Word for word, set down every line of the entries below from the line with "(** * The AI" to the line with "Definition lower_unit (c", including both, and no other line.

▶ [Entries supplied]:
>>>>

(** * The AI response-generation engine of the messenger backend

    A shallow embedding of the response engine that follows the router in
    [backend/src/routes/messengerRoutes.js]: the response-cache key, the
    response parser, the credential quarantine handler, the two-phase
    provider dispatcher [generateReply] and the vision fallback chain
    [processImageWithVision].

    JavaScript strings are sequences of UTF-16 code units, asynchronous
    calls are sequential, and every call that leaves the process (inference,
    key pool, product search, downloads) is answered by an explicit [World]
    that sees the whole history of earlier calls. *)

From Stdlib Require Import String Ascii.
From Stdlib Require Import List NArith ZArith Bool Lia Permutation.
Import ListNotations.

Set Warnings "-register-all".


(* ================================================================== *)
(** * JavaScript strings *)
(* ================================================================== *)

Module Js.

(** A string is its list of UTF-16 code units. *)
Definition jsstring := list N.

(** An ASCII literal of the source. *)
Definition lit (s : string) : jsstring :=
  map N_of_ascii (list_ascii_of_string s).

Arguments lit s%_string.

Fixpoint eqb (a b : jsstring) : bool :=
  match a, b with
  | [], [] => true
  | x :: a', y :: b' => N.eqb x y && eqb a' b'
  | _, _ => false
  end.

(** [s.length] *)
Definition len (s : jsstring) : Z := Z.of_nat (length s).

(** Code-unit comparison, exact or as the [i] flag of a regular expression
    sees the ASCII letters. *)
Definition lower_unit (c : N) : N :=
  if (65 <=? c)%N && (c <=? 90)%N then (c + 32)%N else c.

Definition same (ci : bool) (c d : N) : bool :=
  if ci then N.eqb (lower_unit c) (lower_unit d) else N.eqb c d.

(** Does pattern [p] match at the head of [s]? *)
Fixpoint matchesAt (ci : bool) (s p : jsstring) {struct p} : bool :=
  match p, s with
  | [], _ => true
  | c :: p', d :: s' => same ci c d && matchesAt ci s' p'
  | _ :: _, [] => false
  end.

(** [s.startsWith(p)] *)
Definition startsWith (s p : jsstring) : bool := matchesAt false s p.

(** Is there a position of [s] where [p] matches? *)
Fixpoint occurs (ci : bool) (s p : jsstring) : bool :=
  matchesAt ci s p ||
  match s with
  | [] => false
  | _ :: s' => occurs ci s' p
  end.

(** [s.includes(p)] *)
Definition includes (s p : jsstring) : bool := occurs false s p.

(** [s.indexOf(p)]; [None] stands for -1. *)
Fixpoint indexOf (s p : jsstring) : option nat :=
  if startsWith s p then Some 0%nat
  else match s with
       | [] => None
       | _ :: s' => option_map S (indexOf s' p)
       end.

<<<<
>>>>

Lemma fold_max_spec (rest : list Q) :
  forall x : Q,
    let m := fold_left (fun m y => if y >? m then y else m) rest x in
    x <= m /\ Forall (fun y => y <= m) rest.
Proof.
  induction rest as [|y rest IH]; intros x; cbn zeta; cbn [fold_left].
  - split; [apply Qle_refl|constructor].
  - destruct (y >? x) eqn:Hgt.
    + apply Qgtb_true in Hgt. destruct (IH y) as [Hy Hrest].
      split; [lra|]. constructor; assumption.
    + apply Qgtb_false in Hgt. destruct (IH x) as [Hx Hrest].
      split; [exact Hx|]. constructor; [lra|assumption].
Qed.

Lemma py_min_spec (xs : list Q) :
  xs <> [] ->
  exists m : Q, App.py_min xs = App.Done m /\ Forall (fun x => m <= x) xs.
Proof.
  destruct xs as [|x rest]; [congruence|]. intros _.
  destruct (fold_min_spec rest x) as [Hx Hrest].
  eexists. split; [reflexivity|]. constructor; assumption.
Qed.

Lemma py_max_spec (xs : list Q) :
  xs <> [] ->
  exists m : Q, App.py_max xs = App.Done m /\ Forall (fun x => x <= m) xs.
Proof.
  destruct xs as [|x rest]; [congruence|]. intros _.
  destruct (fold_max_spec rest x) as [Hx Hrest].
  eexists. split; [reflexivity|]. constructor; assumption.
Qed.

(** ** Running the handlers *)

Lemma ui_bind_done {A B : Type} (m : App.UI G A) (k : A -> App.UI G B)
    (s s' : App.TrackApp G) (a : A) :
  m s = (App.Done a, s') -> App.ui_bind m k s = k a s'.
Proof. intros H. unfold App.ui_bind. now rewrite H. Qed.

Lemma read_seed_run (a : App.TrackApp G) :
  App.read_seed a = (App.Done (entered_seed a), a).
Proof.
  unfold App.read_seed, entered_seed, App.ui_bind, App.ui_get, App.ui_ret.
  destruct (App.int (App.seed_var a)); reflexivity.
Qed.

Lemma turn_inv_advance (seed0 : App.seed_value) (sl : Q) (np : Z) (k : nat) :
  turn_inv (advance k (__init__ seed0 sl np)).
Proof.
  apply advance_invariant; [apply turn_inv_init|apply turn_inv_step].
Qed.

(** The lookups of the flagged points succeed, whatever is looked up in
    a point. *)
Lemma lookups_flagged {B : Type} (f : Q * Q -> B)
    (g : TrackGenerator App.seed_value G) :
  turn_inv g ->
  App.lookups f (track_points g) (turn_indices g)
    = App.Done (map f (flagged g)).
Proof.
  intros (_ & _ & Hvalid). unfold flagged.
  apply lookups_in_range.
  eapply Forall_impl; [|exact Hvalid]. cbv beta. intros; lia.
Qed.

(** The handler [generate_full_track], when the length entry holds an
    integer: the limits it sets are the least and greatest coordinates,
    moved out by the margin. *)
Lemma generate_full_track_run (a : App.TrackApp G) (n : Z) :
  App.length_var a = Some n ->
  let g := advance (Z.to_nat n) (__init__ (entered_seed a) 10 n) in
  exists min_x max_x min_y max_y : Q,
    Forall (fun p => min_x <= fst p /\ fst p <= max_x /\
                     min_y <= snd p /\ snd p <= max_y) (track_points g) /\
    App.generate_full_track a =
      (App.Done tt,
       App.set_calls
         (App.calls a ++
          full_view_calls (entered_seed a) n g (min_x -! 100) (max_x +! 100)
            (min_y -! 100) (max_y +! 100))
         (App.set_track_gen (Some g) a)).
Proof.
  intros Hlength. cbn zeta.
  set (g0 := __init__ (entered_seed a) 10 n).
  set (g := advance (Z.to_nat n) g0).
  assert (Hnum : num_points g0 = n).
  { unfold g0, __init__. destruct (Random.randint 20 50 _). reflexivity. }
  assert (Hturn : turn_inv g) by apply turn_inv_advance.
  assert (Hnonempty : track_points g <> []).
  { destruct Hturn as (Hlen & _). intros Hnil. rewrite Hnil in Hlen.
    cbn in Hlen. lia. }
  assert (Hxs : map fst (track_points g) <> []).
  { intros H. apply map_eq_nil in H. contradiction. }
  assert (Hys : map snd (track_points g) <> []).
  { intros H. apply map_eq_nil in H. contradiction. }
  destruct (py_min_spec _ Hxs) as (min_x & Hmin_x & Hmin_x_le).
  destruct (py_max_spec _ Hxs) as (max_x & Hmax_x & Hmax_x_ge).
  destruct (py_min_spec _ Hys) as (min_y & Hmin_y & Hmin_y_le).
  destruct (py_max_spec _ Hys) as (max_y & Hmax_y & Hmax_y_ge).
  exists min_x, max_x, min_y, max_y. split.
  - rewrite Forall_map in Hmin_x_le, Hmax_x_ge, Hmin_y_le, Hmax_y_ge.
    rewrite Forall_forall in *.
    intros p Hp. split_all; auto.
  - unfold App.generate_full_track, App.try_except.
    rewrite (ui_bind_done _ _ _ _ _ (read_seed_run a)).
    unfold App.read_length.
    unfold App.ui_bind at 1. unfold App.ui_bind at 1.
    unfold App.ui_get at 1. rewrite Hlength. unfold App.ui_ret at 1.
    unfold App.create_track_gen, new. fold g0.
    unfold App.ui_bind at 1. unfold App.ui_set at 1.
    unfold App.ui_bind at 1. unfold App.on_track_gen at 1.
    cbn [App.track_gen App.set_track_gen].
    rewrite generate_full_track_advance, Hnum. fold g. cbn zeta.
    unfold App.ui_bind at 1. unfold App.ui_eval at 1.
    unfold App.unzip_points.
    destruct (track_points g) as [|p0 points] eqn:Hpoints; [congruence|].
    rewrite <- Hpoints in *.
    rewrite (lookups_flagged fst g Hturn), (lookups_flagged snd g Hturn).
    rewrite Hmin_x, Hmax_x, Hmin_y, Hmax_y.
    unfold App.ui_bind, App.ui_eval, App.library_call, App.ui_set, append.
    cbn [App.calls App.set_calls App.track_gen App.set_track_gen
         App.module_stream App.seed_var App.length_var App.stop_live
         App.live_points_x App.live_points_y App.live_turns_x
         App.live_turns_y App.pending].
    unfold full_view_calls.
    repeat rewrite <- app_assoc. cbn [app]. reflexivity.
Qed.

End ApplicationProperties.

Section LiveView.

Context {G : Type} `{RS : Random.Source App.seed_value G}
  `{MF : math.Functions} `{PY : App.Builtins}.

<<<<

▶ [Expected output]:
(** * The AI response-generation engine of the messenger backend

    A shallow embedding of the response engine that follows the router in
    [backend/src/routes/messengerRoutes.js]: the response-cache key, the
    response parser, the credential quarantine handler, the two-phase
    provider dispatcher [generateReply] and the vision fallback chain
    [processImageWithVision].

    JavaScript strings are sequences of UTF-16 code units, asynchronous
    calls are sequential, and every call that leaves the process (inference,
    key pool, product search, downloads) is answered by an explicit [World]
    that sees the whole history of earlier calls. *)

From Stdlib Require Import String Ascii.
From Stdlib Require Import List NArith ZArith Bool Lia Permutation.
Import ListNotations.

Set Warnings "-register-all".


(* ================================================================== *)
(** * JavaScript strings *)
(* ================================================================== *)

Module Js.

(** A string is its list of UTF-16 code units. *)
Definition jsstring := list N.

(** An ASCII literal of the source. *)
Definition lit (s : string) : jsstring :=
  map N_of_ascii (list_ascii_of_string s).

Arguments lit s%_string.

Fixpoint eqb (a b : jsstring) : bool :=
  match a, b with
  | [], [] => true
  | x :: a', y :: b' => N.eqb x y && eqb a' b'
  | _, _ => false
  end.

(** [s.length] *)
Definition len (s : jsstring) : Z := Z.of_nat (length s).

(** Code-unit comparison, exact or as the [i] flag of a regular expression
    sees the ASCII letters. *)
Definition lower_unit (c : N) : N :=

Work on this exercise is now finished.